-------- Provided material --------

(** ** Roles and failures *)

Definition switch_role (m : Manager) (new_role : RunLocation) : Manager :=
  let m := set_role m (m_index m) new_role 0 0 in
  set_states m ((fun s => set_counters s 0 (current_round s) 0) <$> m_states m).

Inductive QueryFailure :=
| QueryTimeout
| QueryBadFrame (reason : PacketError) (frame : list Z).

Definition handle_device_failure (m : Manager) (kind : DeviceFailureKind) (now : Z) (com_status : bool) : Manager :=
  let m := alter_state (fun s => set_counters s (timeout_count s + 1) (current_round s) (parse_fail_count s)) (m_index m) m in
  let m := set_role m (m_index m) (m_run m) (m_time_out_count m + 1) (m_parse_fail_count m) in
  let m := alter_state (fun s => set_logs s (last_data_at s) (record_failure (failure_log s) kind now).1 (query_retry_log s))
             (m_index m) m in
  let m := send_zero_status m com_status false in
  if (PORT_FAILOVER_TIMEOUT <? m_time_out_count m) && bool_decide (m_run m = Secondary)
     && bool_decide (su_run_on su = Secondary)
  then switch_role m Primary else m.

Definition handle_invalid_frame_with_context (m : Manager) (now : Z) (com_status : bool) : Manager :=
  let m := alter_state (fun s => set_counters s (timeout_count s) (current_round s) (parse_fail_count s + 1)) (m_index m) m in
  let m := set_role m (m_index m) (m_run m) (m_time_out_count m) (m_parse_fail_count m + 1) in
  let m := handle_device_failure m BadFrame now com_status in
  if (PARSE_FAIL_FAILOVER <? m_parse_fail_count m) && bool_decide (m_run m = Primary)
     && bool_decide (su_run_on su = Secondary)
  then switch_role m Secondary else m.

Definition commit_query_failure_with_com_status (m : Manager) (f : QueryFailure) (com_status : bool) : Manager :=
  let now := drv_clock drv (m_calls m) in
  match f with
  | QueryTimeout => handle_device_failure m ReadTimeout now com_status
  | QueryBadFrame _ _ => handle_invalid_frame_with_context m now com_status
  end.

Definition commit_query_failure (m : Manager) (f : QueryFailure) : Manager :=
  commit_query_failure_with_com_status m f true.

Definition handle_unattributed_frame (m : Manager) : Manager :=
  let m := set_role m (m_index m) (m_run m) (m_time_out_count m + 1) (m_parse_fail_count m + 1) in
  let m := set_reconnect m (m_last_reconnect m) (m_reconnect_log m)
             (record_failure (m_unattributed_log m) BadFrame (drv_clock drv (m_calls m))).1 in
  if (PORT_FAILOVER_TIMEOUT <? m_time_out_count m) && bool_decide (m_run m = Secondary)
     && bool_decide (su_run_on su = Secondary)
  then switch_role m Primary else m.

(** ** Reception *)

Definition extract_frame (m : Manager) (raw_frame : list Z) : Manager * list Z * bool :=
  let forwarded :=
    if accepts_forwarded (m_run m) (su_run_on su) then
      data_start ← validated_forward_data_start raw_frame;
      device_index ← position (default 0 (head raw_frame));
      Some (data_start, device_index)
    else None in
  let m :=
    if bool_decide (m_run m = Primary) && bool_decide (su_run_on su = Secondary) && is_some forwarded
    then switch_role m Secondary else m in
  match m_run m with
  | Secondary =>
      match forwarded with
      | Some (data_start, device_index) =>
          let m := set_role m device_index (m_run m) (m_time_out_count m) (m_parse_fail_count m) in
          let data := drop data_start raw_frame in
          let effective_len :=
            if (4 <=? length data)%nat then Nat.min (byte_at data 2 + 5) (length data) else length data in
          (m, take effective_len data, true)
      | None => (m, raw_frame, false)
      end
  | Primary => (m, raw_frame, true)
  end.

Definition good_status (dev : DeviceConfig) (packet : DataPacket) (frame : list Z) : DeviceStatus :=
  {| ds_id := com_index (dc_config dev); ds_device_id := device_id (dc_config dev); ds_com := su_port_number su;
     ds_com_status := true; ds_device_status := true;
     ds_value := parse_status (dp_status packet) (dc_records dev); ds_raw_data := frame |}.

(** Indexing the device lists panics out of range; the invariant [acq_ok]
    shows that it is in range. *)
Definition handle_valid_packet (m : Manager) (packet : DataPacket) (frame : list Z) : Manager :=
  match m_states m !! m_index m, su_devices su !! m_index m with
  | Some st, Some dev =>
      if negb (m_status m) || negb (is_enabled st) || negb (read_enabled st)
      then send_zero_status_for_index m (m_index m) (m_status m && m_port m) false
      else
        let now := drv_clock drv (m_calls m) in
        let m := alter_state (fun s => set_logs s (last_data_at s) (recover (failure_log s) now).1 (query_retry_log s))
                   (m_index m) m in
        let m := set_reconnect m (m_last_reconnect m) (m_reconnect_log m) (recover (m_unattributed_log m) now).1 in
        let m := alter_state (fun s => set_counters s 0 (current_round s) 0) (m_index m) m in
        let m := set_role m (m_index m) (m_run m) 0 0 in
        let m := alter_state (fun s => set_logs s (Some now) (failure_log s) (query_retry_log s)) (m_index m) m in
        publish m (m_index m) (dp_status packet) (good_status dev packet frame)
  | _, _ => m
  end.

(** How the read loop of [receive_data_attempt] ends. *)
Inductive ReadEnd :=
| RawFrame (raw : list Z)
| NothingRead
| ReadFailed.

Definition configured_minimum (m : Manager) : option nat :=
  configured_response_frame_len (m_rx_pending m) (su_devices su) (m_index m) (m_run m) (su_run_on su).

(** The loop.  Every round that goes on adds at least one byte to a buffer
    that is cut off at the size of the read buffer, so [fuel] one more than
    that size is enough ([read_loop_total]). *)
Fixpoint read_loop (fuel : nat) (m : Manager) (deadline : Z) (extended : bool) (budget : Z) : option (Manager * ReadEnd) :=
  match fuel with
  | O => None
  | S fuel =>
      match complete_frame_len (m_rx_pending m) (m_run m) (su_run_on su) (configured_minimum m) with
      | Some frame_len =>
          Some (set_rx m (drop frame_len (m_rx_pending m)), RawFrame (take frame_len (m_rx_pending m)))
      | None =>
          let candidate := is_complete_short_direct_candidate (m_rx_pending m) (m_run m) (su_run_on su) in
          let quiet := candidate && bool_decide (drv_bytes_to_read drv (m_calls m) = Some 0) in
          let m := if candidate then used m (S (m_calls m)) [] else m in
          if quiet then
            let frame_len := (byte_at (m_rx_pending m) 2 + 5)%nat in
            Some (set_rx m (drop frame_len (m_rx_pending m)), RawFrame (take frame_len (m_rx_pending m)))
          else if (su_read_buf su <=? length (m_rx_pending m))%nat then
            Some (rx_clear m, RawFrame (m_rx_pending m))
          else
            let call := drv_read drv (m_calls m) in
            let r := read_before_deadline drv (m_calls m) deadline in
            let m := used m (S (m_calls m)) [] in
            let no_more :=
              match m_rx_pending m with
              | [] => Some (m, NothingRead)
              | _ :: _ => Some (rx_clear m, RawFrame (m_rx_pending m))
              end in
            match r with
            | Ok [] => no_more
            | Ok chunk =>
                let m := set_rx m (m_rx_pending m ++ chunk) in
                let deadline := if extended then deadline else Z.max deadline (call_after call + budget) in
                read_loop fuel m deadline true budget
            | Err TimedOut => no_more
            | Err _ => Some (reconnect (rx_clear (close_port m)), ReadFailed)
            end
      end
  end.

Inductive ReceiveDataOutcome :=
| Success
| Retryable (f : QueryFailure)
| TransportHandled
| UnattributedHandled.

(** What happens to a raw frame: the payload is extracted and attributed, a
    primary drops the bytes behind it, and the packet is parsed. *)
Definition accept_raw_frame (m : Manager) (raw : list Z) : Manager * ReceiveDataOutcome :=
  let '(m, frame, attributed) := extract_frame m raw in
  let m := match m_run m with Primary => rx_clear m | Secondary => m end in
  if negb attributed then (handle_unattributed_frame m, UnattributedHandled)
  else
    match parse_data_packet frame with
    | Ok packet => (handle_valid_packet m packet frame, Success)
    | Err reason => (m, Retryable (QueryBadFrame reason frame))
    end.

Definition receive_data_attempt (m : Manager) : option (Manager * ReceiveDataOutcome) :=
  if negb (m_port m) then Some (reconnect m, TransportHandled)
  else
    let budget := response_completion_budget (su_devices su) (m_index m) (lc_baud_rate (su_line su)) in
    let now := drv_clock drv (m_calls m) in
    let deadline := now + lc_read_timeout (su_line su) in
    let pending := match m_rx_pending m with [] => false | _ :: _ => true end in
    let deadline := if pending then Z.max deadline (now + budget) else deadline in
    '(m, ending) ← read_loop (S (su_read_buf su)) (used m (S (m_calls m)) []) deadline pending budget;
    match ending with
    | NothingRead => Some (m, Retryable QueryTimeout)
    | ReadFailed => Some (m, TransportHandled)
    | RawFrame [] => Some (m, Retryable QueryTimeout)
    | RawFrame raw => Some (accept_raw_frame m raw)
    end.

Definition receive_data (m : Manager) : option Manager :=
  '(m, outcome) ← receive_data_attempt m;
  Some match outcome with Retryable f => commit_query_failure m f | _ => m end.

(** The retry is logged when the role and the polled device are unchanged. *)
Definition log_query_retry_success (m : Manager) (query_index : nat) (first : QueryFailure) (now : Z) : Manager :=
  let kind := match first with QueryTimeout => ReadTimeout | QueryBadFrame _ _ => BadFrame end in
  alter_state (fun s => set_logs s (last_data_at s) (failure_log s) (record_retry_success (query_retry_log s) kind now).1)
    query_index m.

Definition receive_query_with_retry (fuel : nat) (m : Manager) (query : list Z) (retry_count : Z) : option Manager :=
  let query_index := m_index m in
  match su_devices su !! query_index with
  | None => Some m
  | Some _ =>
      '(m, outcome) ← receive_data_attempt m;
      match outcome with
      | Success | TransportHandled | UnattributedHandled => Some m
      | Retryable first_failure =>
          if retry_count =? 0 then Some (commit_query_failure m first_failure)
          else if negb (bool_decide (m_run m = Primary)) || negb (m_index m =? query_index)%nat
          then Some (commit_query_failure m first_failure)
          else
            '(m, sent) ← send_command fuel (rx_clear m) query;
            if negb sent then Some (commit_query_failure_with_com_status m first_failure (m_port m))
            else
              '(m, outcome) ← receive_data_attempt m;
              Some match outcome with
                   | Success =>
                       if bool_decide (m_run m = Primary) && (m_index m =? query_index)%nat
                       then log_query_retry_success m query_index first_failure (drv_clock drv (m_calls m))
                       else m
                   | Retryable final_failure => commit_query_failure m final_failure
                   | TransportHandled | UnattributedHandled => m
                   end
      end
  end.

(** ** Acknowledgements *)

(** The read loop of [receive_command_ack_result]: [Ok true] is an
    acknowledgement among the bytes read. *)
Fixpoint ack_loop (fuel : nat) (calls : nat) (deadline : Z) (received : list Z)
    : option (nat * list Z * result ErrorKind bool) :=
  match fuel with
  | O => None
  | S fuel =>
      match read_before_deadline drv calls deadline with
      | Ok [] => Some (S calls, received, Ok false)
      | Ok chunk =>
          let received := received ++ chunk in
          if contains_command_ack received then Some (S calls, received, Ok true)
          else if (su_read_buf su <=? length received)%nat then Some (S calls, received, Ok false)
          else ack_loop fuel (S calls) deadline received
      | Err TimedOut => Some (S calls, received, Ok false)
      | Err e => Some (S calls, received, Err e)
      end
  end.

--------

** Task brief **
Within the data above, the lines from the one with "let m := set_role m (m_index m) (m_run m) (m_time_out_count m)" to the one with "match f with" must be repeated exactly; no other line belongs in the answer.

** Result for this exercise **
  let m := set_role m (m_index m) (m_run m) (m_time_out_count m) (m_parse_fail_count m + 1) in
  let m := handle_device_failure m BadFrame now com_status in
  if (PARSE_FAIL_FAILOVER <? m_parse_fail_count m) && bool_decide (m_run m = Primary)
     && bool_decide (su_run_on su = Secondary)
  then switch_role m Secondary else m.

Definition commit_query_failure_with_com_status (m : Manager) (f : QueryFailure) (com_status : bool) : Manager :=
  let now := drv_clock drv (m_calls m) in
  match f with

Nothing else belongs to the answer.